■ HOW TO COMPLETE THIS TASK:
Everything from the line containing "Proof using Type. unfold" through the line containing "Definition write_end (a" in the listing below should be copied exactly, and nothing more.

■ DATA FOR ANALYSIS:
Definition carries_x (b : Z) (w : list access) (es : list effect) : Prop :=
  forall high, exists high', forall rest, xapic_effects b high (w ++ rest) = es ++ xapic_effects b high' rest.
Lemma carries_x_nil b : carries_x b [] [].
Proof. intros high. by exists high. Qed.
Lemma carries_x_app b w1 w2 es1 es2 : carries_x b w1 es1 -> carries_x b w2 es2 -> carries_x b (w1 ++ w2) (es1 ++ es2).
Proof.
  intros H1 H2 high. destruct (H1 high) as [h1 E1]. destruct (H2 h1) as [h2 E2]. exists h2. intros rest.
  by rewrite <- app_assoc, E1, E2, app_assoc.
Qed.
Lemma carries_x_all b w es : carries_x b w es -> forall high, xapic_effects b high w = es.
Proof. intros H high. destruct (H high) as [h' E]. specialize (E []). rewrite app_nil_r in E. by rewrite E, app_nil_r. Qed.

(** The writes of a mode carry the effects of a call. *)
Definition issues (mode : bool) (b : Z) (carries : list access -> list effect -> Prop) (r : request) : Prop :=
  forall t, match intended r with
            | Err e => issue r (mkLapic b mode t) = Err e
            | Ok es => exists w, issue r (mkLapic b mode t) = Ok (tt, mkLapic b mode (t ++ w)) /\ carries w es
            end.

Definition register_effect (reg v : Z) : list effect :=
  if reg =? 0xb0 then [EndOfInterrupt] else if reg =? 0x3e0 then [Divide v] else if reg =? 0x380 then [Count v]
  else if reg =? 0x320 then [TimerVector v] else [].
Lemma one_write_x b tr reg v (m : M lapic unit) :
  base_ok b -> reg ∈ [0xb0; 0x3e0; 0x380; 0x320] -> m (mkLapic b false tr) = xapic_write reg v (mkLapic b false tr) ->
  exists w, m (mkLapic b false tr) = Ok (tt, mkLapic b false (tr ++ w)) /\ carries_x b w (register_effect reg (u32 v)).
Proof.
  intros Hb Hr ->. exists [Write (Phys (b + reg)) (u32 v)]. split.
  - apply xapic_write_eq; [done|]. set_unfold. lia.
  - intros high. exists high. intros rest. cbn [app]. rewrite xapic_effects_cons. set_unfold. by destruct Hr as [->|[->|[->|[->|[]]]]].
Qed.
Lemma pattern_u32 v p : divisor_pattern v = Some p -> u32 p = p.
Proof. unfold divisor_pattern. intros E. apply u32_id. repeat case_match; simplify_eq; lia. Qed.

--

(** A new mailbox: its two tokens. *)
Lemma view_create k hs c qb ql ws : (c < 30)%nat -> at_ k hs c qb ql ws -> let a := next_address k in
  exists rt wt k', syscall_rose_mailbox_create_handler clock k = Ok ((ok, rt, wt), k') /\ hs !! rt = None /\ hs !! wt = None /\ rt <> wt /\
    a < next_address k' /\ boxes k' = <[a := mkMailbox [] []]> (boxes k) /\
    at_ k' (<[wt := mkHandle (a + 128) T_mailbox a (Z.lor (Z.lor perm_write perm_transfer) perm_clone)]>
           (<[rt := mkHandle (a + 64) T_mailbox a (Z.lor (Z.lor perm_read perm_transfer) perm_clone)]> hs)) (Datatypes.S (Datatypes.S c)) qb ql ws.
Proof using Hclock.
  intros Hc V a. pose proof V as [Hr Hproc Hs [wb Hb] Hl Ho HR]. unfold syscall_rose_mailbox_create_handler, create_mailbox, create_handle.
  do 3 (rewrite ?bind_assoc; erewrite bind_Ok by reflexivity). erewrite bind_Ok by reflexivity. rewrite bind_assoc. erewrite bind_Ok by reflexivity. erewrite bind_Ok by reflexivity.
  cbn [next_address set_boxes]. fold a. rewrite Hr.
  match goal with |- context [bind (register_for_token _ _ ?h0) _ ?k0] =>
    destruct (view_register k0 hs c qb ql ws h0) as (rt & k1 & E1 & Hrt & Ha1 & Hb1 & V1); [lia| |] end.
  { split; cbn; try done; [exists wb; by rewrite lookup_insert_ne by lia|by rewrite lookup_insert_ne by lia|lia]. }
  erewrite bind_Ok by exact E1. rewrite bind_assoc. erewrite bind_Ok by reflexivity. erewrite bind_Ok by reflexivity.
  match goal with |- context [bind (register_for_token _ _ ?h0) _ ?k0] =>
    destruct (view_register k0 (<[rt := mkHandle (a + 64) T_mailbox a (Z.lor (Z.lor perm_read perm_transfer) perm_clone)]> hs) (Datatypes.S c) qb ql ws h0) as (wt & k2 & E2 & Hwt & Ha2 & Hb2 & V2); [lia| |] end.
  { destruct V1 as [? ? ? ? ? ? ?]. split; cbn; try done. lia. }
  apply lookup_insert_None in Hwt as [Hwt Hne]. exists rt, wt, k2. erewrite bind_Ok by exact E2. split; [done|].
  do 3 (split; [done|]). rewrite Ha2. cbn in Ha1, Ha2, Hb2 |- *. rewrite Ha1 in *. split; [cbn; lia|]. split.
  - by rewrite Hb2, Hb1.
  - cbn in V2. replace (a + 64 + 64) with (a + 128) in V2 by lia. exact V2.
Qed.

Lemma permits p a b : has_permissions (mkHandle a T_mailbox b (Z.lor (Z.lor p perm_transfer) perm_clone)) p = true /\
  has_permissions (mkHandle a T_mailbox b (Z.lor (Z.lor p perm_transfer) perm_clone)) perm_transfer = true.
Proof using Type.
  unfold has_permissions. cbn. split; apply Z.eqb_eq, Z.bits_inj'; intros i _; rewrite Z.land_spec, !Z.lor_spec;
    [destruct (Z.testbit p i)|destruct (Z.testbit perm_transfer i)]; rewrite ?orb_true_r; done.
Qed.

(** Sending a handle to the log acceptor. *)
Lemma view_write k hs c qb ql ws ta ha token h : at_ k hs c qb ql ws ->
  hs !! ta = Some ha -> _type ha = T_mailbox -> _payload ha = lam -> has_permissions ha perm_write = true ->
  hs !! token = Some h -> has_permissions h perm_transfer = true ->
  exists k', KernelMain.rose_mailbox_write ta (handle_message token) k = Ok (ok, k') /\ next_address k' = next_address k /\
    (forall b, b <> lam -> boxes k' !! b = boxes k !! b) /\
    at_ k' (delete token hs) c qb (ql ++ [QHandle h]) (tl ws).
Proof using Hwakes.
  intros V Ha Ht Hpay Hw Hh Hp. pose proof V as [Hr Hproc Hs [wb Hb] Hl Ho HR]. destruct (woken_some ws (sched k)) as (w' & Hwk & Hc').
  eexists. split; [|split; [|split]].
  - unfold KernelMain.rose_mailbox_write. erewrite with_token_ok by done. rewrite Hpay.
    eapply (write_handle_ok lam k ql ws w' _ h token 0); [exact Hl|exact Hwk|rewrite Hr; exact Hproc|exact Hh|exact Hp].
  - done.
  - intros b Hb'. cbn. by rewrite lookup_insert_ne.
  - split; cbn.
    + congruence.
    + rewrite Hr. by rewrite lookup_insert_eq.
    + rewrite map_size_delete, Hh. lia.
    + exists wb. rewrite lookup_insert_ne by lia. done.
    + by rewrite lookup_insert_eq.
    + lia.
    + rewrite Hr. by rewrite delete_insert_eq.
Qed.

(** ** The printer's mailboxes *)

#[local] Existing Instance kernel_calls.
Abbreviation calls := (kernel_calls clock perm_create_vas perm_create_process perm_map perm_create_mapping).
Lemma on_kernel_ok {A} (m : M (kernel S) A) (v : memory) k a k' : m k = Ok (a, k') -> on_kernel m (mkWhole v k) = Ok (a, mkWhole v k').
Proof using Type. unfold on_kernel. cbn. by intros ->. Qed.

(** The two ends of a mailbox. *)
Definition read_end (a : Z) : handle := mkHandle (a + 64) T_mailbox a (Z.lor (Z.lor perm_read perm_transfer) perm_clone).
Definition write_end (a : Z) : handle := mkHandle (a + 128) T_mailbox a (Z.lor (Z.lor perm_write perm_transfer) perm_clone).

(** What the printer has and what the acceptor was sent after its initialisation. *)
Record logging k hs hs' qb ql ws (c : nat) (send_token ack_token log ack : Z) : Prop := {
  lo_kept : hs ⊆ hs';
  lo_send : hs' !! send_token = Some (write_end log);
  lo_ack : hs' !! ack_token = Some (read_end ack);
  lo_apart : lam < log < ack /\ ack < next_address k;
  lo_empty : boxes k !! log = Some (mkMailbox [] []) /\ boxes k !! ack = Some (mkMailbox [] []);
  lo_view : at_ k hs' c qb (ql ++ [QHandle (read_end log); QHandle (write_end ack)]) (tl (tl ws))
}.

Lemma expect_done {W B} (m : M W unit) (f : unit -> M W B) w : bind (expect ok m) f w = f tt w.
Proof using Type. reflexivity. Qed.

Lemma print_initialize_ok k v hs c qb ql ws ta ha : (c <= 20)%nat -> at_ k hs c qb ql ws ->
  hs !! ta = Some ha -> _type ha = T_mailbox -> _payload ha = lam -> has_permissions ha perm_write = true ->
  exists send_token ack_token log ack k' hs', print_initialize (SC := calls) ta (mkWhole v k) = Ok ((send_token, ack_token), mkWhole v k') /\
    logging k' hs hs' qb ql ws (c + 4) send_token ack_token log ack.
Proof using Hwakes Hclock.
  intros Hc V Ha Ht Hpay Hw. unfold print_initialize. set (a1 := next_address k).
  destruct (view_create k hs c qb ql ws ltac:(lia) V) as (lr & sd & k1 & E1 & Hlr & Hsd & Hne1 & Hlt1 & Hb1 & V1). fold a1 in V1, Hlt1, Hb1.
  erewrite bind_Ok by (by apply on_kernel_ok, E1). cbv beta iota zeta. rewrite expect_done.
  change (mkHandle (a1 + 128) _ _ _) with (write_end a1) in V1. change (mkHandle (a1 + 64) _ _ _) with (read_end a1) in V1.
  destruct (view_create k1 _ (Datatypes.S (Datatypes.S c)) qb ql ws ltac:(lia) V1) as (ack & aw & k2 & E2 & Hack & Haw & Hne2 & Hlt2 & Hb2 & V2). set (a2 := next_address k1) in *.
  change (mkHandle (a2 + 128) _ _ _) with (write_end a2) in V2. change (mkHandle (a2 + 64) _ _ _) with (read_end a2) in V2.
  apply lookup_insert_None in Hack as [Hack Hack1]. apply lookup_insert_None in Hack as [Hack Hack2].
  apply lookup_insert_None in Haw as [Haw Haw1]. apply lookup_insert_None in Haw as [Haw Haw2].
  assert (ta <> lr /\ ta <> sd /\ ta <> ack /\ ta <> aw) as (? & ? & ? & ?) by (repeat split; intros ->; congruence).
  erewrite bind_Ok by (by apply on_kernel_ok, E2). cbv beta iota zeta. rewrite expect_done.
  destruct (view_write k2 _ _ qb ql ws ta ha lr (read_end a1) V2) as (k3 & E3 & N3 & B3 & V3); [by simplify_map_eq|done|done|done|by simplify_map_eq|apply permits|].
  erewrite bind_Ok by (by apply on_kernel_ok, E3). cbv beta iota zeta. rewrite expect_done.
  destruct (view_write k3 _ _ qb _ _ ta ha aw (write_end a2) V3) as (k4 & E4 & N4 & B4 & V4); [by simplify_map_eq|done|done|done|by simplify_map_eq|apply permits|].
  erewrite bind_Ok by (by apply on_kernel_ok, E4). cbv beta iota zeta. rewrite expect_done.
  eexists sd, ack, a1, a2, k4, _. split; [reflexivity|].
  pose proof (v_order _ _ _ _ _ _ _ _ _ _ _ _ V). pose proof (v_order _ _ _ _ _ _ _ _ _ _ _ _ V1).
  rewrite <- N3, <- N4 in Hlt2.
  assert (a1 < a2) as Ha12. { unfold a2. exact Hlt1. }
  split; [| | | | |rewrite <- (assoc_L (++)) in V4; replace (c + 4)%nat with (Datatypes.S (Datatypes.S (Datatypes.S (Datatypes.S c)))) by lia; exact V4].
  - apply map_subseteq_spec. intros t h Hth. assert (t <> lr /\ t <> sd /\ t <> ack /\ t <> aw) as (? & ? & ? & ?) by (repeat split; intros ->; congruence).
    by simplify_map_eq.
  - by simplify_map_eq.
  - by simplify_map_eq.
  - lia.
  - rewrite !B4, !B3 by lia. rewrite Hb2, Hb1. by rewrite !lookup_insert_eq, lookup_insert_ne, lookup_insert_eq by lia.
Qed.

==

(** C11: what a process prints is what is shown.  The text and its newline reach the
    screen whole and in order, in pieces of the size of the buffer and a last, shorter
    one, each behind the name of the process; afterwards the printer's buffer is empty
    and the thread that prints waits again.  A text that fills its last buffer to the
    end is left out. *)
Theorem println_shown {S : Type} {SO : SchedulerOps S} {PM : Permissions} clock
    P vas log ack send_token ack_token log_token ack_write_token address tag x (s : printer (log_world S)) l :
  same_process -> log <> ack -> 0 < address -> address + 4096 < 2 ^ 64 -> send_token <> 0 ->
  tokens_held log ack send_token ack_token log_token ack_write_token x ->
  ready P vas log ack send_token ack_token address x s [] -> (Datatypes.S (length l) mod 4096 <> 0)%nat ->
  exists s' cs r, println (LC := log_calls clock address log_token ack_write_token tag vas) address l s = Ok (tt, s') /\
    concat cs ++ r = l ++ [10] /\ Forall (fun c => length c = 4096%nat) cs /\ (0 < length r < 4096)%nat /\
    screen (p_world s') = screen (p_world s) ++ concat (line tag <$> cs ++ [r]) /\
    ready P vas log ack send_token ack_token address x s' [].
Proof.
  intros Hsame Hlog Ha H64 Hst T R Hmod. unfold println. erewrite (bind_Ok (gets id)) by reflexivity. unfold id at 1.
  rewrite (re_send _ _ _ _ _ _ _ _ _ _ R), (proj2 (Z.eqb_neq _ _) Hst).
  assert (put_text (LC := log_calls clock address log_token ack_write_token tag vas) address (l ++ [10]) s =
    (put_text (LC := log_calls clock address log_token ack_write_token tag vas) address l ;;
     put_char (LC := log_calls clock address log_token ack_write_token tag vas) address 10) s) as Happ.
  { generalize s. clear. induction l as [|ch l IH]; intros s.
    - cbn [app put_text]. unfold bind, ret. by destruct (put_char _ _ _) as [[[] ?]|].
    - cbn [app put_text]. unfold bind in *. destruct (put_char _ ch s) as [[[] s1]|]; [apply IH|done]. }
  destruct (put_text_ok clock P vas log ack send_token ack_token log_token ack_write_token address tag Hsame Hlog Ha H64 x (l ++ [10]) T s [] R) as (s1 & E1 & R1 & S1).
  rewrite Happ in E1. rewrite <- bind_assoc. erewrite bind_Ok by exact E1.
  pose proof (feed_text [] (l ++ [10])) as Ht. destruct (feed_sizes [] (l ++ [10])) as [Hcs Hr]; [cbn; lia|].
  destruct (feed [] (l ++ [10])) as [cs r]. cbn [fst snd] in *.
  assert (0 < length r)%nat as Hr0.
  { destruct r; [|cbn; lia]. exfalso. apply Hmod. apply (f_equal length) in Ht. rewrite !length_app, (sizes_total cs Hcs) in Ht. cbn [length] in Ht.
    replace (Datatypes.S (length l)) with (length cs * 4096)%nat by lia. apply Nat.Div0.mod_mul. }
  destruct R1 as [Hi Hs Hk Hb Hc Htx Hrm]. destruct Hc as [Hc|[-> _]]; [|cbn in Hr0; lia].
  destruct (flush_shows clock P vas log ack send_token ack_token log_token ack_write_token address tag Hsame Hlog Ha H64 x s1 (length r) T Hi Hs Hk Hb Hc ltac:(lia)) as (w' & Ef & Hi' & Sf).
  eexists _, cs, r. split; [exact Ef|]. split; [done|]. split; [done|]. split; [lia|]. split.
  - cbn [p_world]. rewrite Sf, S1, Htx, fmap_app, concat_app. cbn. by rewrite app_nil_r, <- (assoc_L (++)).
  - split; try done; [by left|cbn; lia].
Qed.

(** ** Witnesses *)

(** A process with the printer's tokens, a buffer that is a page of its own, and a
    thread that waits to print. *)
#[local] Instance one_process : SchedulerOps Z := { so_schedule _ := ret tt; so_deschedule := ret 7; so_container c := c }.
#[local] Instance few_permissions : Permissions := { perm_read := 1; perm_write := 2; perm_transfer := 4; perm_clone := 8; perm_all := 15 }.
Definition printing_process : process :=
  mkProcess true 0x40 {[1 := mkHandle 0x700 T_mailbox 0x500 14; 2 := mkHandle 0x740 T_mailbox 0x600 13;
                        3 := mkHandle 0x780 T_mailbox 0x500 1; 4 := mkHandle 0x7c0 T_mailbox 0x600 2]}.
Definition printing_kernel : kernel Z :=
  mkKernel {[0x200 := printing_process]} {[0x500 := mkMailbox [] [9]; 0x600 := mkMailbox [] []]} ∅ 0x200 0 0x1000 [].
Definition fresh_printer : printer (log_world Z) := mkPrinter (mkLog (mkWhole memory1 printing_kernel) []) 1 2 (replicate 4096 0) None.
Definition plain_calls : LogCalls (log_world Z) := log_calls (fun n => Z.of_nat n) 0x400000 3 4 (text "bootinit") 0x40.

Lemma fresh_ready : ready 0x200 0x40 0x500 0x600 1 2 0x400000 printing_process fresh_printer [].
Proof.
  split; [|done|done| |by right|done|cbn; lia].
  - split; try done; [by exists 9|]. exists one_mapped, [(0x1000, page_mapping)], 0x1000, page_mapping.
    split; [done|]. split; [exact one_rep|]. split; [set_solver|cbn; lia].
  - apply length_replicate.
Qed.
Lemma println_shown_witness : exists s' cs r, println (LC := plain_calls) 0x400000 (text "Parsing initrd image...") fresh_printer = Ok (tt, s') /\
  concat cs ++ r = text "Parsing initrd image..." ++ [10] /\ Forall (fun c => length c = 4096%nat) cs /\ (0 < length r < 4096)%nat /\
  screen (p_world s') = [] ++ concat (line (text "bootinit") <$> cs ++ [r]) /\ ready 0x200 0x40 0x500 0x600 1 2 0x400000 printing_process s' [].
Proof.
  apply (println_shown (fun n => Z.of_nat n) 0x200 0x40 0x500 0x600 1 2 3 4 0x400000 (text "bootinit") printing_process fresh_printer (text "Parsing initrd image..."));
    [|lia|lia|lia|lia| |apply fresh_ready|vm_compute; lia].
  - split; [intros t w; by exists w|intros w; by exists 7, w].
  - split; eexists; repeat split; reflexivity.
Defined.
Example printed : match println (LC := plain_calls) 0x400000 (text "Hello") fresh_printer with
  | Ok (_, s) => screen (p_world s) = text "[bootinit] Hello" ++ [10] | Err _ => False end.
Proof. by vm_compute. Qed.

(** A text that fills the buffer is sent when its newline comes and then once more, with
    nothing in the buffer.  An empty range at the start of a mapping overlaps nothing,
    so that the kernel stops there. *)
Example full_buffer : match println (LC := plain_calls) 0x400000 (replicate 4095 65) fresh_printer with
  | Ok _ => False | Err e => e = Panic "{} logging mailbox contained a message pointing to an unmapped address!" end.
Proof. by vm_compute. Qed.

■ RESPONSE:
Proof using Type. unfold on_kernel. cbn. by intros ->. Qed.

(** The two ends of a mailbox. *)
Definition read_end (a : Z) : handle := mkHandle (a + 64) T_mailbox a (Z.lor (Z.lor perm_read perm_transfer) perm_clone).
Definition write_end (a : Z) : handle := mkHandle (a + 128) T_mailbox a (Z.lor (Z.lor perm_write perm_transfer) perm_clone).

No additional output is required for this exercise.